TASK: Check every line of the entries for "next", and copy the lines that hold it.

Stored items from a collection
(* ===== verification/Delegation.v ===== *)
(** * Delegation: parents and their children

    How the executor creates child tasks ([createDelegatedTasks] and its guards
    in [src/internal/executor/plan.go]), parks the parent and wakes it when the
    children are done ([pauseAwaitingChildren], [handleSuccess],
    [handleFailure], [handleCancelled] and [unblockParentIfChildrenDone] of
    [workflow.go]).  These run concurrently, one goroutine per task, so each is
    a program counter whose steps are the single statements on the task table;
    [family_step] interleaves them.  Of the final handlers the calls on the task
    repository are kept: notifications, metrics and budget settlement are not. *)
From Stdlib Require Import Ascii.
From S2P Require Import Prelude GoStrings TaskModel TaskRepo Gates.
Open Scope Z_scope.

(** ** Creating children *)

Definition defaultDelegationDepthLimit : Z := 5.
Definition defaultDelegationFanOutLimit : Z := 20.

(** The configured limits; zero or less means the default. *)
Record DelegationConfig : Type := mkDelegationConfig {
  DelegationDepthLimit : Z;
  DelegationFanOutLimit : Z
}.

Definition delegationDepthLimit (c : DelegationConfig) : Z :=
  if 0 <? DelegationDepthLimit c then DelegationDepthLimit c else defaultDelegationDepthLimit.

Definition delegationFanOutLimit (c : DelegationConfig) : Z :=
  if 0 <? DelegationFanOutLimit c then DelegationFanOutLimit c else defaultDelegationFanOutLimit.

Definition parseDelegationMode (s : string) : DelegationMode :=
  let s := ToUpper (TrimSpace s) in
  if s =?? "SEQUENTIAL"%string then DelegationModeSequential
  else if s =?? "FAN_OUT"%string then DelegationModeFanOut
  else DelegationModeParallel.

Record delegatedTaskSpec : Type := mkSpec {
  ds_Prompt : string;
  ds_Priority : Z;
  ds_Workflow : string
}.

Inductive DelegationError : Type :=
| GuardFanOut (total limit : Z)
| GuardCycle (ancestor : string)
| GuardDepth (depth limit : Z)
| DelegationRepo (err : RepoError).

(** The bound on the hops of a lineage walk. *)
Definition walk_guard (limit : Z) : nat := Z.to_nat (limit * 2 + 2).

(** The loop of [ancestorIDs]. *)
Fixpoint lineage_walk (guard : nat) (tbl : Table) (cursor : Task) (seen : gset string) :
    result DelegationError (gset string) :=
  match ParentTaskID cursor, guard with
  | None, _ | _, O => Ok seen
  | Some pid, S guard =>
      if bool_decide (pid ∈ seen) then Err (GuardCycle pid)
      else match Get pid tbl with
           | Err e => Err (DelegationRepo e)
           | Ok anc => lineage_walk guard tbl anc ({[pid]} ∪ seen)
           end
  end.

Definition ancestorIDs (c : DelegationConfig) (parent : Task) (tbl : Table) :
    result DelegationError (gset string) :=
  lineage_walk (walk_guard (delegationDepthLimit c)) tbl parent {[ID parent]}.

Definition delegated (t : Task) : bool := CreationSource t =?? TaskCreationSourceDelegation.

(** The loop of [countDelegationDepth]. *)
Fixpoint depth_walk (guard : nat) (tbl : Table) (cursor : Task) (depth : Z) : result RepoError Z :=
  match ParentTaskID cursor, guard with
  | None, _ | _, O => Ok depth
  | Some pid, S guard =>
      let! anc := Get pid tbl in
      depth_walk guard tbl anc (if delegated anc then depth + 1 else depth)
  end.

Definition countDelegationDepth (c : DelegationConfig) (parent : Task) (tbl : Table) :
    result RepoError Z :=
  depth_walk (walk_guard (delegationDepthLimit c)) tbl parent (if delegated parent then 1 else 0).

Definition maxRouteDepth : Z := 3.

(** [countRouteDepth]; an error counts as no depth at its only caller. *)
Fixpoint route_walk (guard : nat) (tbl : Table) (cursor : Task) (depth : Z) : Z :=
  match ParentTaskID cursor, guard with
  | None, _ | _, O => depth
  | Some pid, S guard =>
      match Get pid tbl with
      | Err _ => 0
      | Ok parent =>
          if CreationSource parent =?? TaskCreationSourceRoute
          then route_walk guard tbl parent (depth + 1) else depth
      end
  end.

Definition countRouteDepth (t : Task) (tbl : Table) : Z :=
  route_walk (Z.to_nat (maxRouteDepth * 2 + 1)) tbl t 0.

Section WithServer.
Context `{pg : Postgres}.

(** A requested child with what the call draws from outside: the fresh id, the
    clock, read twice, and whether the database fails. *)
Record ChildRequest : Type := mkRequest {
  rq_spec : delegatedTaskSpec;
  rq_id : string;
  rq_now : time;
  rq_updated : time;
  rq_fault : option RepoError
}.

(** [marshal] encodes the prompt of a child as its payload. *)
Context (marshal : string -> string).

Definition child_task (parent : Task) (mode : DelegationMode) (prevChildID : string)
    (rq : ChildRequest) : Task :=
  let spec := rq_spec rq in
  (zeroTask (rq_id rq)) <| ProjectID := ProjectID parent |>
    <| WorkflowID := nullif_empty (TrimSpace (ds_Workflow spec)) |>
    <| ParentTaskID := Some (ID parent) |>
    <| CreationSource := TaskCreationSourceDelegation |>
    <| DelegationModeOf := Some mode |> <| Status := TaskStatusQueued |>
    <| Priority := if ds_Priority spec <=? 0 then Priority parent else ds_Priority spec |>
    <| Payload := Some (marshal (ds_Prompt spec)) |>
    <| Attempt := 1 |> <| MaxAttempts := 3 |>
    <| CreatedAt := rq_now rq |> <| UpdatedAt := rq_updated rq |>
    <| Dependencies := if (mode =?? DelegationModeSequential) && negb (prevChildID =?? ""%string)
                       then [prevChildID] else [] |>.

Definition create_child (t : Task) (rq : ChildRequest) (tbl : Table) : result RepoError Table :=
  match rq_fault rq with
  | Some e => Err e
  | None => let! r := Create (rq_updated rq) (Some t) tbl in Ok r.2
  end.

(** The roll-back: errors of [Delete] are only logged. *)
Definition delete_children (created : list string) (tbl : Table) : Table :=
  foldl (fun tbl id => match Delete id tbl with Ok tbl' => tbl' | Err _ => tbl end) tbl created.

(** The loop over the specs; on an error the children created so far are
    deleted. *)
Fixpoint create_children (parent : Task) (mode : DelegationMode) (requests : list ChildRequest)
    (created : list string) (prevChildID : string) (tbl : Table) : result RepoError unit * Table :=
  match requests with
  | [] => (Ok (), tbl)
  | rq :: requests =>
      match create_child (child_task parent mode prevChildID rq) rq tbl with
      | Err e => (Err e, delete_children created tbl)
      | Ok tbl => create_children parent mode requests (created ++ [rq_id rq]) (rq_id rq) tbl
      end
  end.

(** An empty mode means PARALLEL. *)
Definition childMode (mode : DelegationMode) : DelegationMode :=
  if mode =?? DelegationModeOther "" then DelegationModeParallel else mode.

Definition createDelegatedTasks (c : DelegationConfig) (parent : Task) (mode : DelegationMode)
    (requests : list ChildRequest) (tbl : Table) : result DelegationError unit * Table :=
  let fanOutLimit := delegationFanOutLimit c in
  let total := Z.of_nat (length (GetChildren (ID parent) tbl) + length requests) in
  if fanOutLimit <? total then (Err (GuardFanOut total fanOutLimit), tbl)
  else match ancestorIDs c parent tbl with
  | Err e => (Err e, tbl)
  | Ok _ =>
      match countDelegationDepth c parent tbl with
      | Err e => (Err (DelegationRepo e), tbl)
      | Ok depth =>
          if delegationDepthLimit c <=? depth
          then (Err (GuardDepth depth (delegationDepthLimit c)), tbl)
          else
            let '(r, tbl) := create_children parent (childMode mode) requests [] "" tbl in
            (match r with Ok _ => Ok () | Err e => Err (DelegationRepo e) end, tbl)
      end
  end.

(** ** Waking the parent *)

(** The statuses of a child that is done. *)
Definition child_done (s : TaskStatus) : bool :=
  bool_decide (s ∈ [TaskStatusCompleted; TaskStatusFailed; TaskStatusCancelled; TaskStatusClosed]).

Definition child_failed (t : Task) : bool := Status t =?? TaskStatusFailed.

Definition failed_message (children : list Task) : string :=
  "child task(s) failed: [" ++
  Join (map ID (filter (fun t => child_failed t = true) children)) " " ++ "]".

(** The transition the waker asks for. *)
Definition wake_target (parent : Task) (children : list Task) : TaskStatus * TransitionOpts :=
  if existsb child_failed children then
    let stamped := noTransitionOpts <| opt_LastError := Some (failed_message children) |>
                     <| opt_LastErrorClass := Some TaskFailureClassChildFailed |> in
    if (0 <? MaxAttempts parent) && (Attempt parent <? MaxAttempts parent)
    then (TaskStatusQueued, stamped <| opt_Attempt := Attempt parent + 1 |>)
    else (TaskStatusFailed, stamped)
  else (TaskStatusQueued, noTransitionOpts).

Definition wake (now : time) (parent : Task) (children : list Task) (tbl : Table) :
    result RepoError (bool * Table) :=
  let '(to, opts) := wake_target parent children in
  TransitionConditional now (ID parent) [TaskStatusWaitingForChildren] to opts tbl.

(** [unblockParentIfChildrenDone], statement by statement. *)
Inductive Unblock : Type :=
| UbGet (parentID : string)
| UbChildren (parent : Task)
| UbWake (parent : Task) (children : list Task)
| UbDone.

(** One statement; [fault]: the database call fails, which the code takes for
    nothing to do. *)
Definition unblock_step (now : time) (fault : bool) (u : Unblock) (tbl : Table) : Unblock * Table :=
  match u with
  | UbDone => (UbDone, tbl)
  | UbGet pid =>
      match (if fault then Err ErrNotFound else Get pid tbl) with
      | Err _ => (UbDone, tbl)
      | Ok parent =>
          (if Status parent =?? TaskStatusWaitingForChildren then UbChildren parent else UbDone, tbl)
      end
  | UbChildren parent =>
      let children := GetChildren (ID parent) tbl in
      (if fault || bool_decide (children = []) then UbDone
       else if forallb (fun t => child_done (Status t)) children then UbWake parent children
       else UbDone, tbl)
  | UbWake parent children =>
      (UbDone, if fault then tbl
               else match wake now parent children tbl with Ok r => r.2 | Err _ => tbl end)
  end.

(** The call without interference. *)
Definition unblockParentIfChildrenDone (now : time) (parentID : string) (tbl : Table) : Table :=
  let '(u, tbl) := unblock_step now false (UbGet parentID) tbl in
  let '(u, tbl) := unblock_step now false u tbl in
  (unblock_step now false u tbl).2.

(** ** The final handlers *)

Definition taskWillRetry (t : Task) : bool :=
  if MaxAttempts t <=? 0 then false else Attempt t <? MaxAttempts t.

(** How an execution ended; a failure has its message and class. *)
Inductive Ending : Type :=
| EndSuccess
| EndFailure (errorMsg errorClass : string)
| EndCancelled.

(** The struct [handleFailure] writes back. *)
Definition failed_task (errorMsg errorClass : string) (t : Task) : Task :=
  t <| LastError := Some errorMsg |>
    <| LastErrorClass := if errorClass =?? ""%string then LastErrorClass t else Some errorClass |>
    <| Status := if taskWillRetry t then Status t else TaskStatusFailed |>.

Definition write_ending (now : time) (e : Ending) (task : Task) (tbl : Table) :
    result RepoError Table :=
  match e with
  | EndSuccess => UpdateStatus now (ID task) TaskStatusCompleted tbl
  | EndCancelled => UpdateStatus now (ID task) TaskStatusCancelled tbl
  | EndFailure msg cls =>
      let! r := Update now (Some (failed_task msg cls task)) tbl in Ok r.2
  end.

#[export] Instance Ending_eq_dec : EqDecision Ending.
Proof. solve_decision. Defined.
#[export] Instance Unblock_eq_dec : EqDecision Unblock.
Proof. solve_decision. Defined.

(** [checkParentUnblock]. *)
Definition checkParentUnblock (task : Task) : Unblock :=
  match ParentTaskID task with
  | None => UbDone
  | Some p => if p =?? ""%string then UbDone else UbGet p
  end.

(** ** Goroutines

    [PcGuard]: before the handler's check for an operator's pause ([task] is the
    struct in memory); [PcWrite]: before its status write; [PcFlip], [PcSaved]:
    the parent's [pauseAwaitingChildren] before its status write and before its
    checkpoint; [PcReload], [PcRelease]: the scheduler's release of a paused
    dispatch, before it reads the status and before it writes it back. *)
Inductive PC : Type :=
| PcGuard (e : Ending) (task : Task)
| PcWrite (e : Ending) (task : Task)
| PcFlip (parentID : string)
| PcSaved (parentID : string)
| PcUnblock (u : Unblock)
| PcReload (taskID leaseID : string)
| PcRelease (taskID leaseID : string) (status : TaskStatus).

#[export] Instance PC_eq_dec : EqDecision PC.
Proof. solve_decision. Defined.

Definition PcDone : PC := PcUnblock UbDone.

(** A final handler at its start: a cancellation has no guard. *)
Definition finalize (e : Ending) (task : Task) : PC :=
  match e with EndCancelled => PcWrite e task | _ => PcGuard e task end.

Definition or_else (tbl : Table) (r : result RepoError Table) : Table :=
  match r with Ok tbl' => tbl' | Err _ => tbl end.

(** The next statement of a goroutine.  The handlers ignore the errors of their
    writes; a failed checkpoint ends the parent's pause. *)
Definition proc_step (now : time) (fault : bool) (pc : PC) (tbl : Table) : PC * Table :=
  match pc with
  | PcGuard e task =>
      (match (if fault then Err ErrNotFound else Get (ID task) tbl) with
       | Ok fresh => if Status fresh =?? TaskStatusPaused then PcDone else PcWrite e task
       | Err _ => PcWrite e task
       end, tbl)
  | PcWrite e task =>
      (PcUnblock (checkParentUnblock task),
       if fault then tbl else or_else tbl (write_ending now e task tbl))
  | PcFlip pid =>
      (PcSaved pid,
       if fault then tbl else or_else tbl (UpdateStatus now pid TaskStatusWaitingForChildren tbl))
  | PcSaved pid => (if fault then PcDone else PcUnblock (UbGet pid), tbl)
  | PcUnblock u => let '(u, tbl) := unblock_step now fault u tbl in (PcUnblock u, tbl)
  | PcReload id lease =>
      match (if fault then Err ErrNotFound else Get id tbl) with
      | Ok current =>
          (PcRelease id lease
             (if (Status current =?? TaskStatusLeased) || (Status current =?? TaskStatusRunning)
              then TaskStatusPending else Status current), tbl)
      | Err _ => (PcDone, tbl)
      end
  | PcRelease id lease status =>
      (PcDone, if fault then tbl
               else or_else tbl (ReleaseLease now id lease status (mkReleaseOptions 0 0 "" "") tbl))
  end.

(** The goroutines of a family and the task table; a schedule picks the
    goroutine that makes the next step, the clock and a fault. *)
Abbreviation Family := (list PC * Table)%type.

Record Turn : Type := mkTurn {
  tn_proc : nat;
  tn_now : time;
  tn_fault : bool
}.

Definition family_step (s : Family) (e : Turn) : Family :=
  match s.1 !! tn_proc e with
  | None => s
  | Some pc =>
      let '(pc, tbl) := proc_step (tn_now e) (tn_fault e) pc s.2 in
      (<[tn_proc e := pc]> s.1, tbl)
  end.

Definition run_family (schedule : list Turn) (s : Family) : Family := foldl family_step s schedule.

End WithServer.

EXERCISE RESULT:
(** The next statement of a goroutine.  The handlers ignore the errors of their
    goroutine that makes the next step, the clock and a fault. *)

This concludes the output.